A month later, you release KAREL, having fixed the first bug, but leaving the second one in, documented. You immediately set your programmers to work on the patch, hoping that they can finish before the bug ever manifests itself.

Within three months, KAREL is installed in nearly all of the hospitals across the country. The LOGO team decides to abandon their project, seeing that there is no longer a profitable market left for them.

A month later, your programmers come up with an upgrade / patch for KAREL which you send, at no cost, to your entire customer base.

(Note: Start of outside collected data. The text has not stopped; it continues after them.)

(** [EmailSubmissionStatus(status)]; [None] is the [ValueError]. *)
Definition typed_status (s : submission_status) : option email_status :=
  match s with
  | ACCEPTED => Some EmAccepted
  | UNKNOWN => Some EmUnknown
  | REJECTED => Some EmRejected
  | SENDING | RETRYABLE => None
  end.

Record EmailSubmission := Submission {
  sub_request_ref : pystr;
  sub_status : email_status;
  sub_vendor_receipt_ref : option pystr;
  sub_delivery_confirmed : bool
}.

Record ReplayIdentity := Identity {
  identity_sha256 : pystr;
  request_id_sha256 : pystr;
  payload_sha256 : pystr;
  request_ref : pystr
}.

Record submission_row := SubmissionRow {
  er_payload_sha256 : pystr;
  er_status : submission_status;
  er_vendor_receipt_ref : option pystr;
  er_delivery_confirmed : bool;
  er_created_at : pystr;
  er_updated_at : pystr
}.

Record email_ledger := EmailLedger {
  email_submissions : gmap pystr submission_row;
  email_submission_request_ids : gmap pystr pystr
}.

Inductive ledger_error := LedgerFailure | ReplayConflict | IdentityError.

Abbreviation L := (result ledger_error).

(** [_validate_identity] *)
Definition is_digest (d : pystr) : bool := (len d =? 64) && forallb is_hex_lower d.
Definition validate_identity (i : ReplayIdentity) : L () :=
  _ ← require (is_digest (identity_sha256 i) && is_digest (request_id_sha256 i)
               && is_digest (payload_sha256 i)) IdentityError;
  require (negb (bool_decide (request_ref i = []))) IdentityError.

(** [_submission] *)
Definition submission (ref : pystr) (status : submission_status) (vendor : option pystr)
    (confirmed : bool) : L EmailSubmission :=
  match typed_status status with
  | None => Err LedgerFailure
  | Some EmAccepted => Ok (Submission ref EmAccepted vendor confirmed)
  | Some st => Ok (Submission ref st None false)
  end.

Definition set_status (status : submission_status) (now : pystr) (r : submission_row)
  : submission_row :=
  {| er_payload_sha256 := er_payload_sha256 r; er_status := status;
     er_vendor_receipt_ref := er_vendor_receipt_ref r;
     er_delivery_confirmed := er_delivery_confirmed r;
     er_created_at := er_created_at r; er_updated_at := now |}.

(** [INSERT INTO email_submission_request_ids] when the id is new. *)
Definition bind_request_id (found : option pystr) (i : ReplayIdentity) (m : gmap pystr pystr)
  : gmap pystr pystr :=
  match found with
  | None => <[request_id_sha256 i := identity_sha256 i]> m
  | Some _ => m
  end.

(** The request id is new, or bound to this identity. *)
Definition binding_ok (found : option pystr) (i : ReplayIdentity) : bool :=
  match found with
  | Some id => bool_decide (id = identity_sha256 i)
  | None => true
  end.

KAREL the Nurse brings you wild success, and boosts your company to the top of the Fortune 500. KAREL is featured on the cover of TIME as "Software Package of the Year". Building on your success with KAREL, you go on to create other highly successful programs such as Pascal the Painter and FORTRAN the flier.

Your life is a success and when you retire at the young age of 35, you build a museum dedicated to preserving the memories of the Terminator movies, Lost in Space, and 2001. Rumors abound that you have a private screening room hidden somewhere in the museum where you sometimes go to fall asleep, watching old reruns from the museums collections.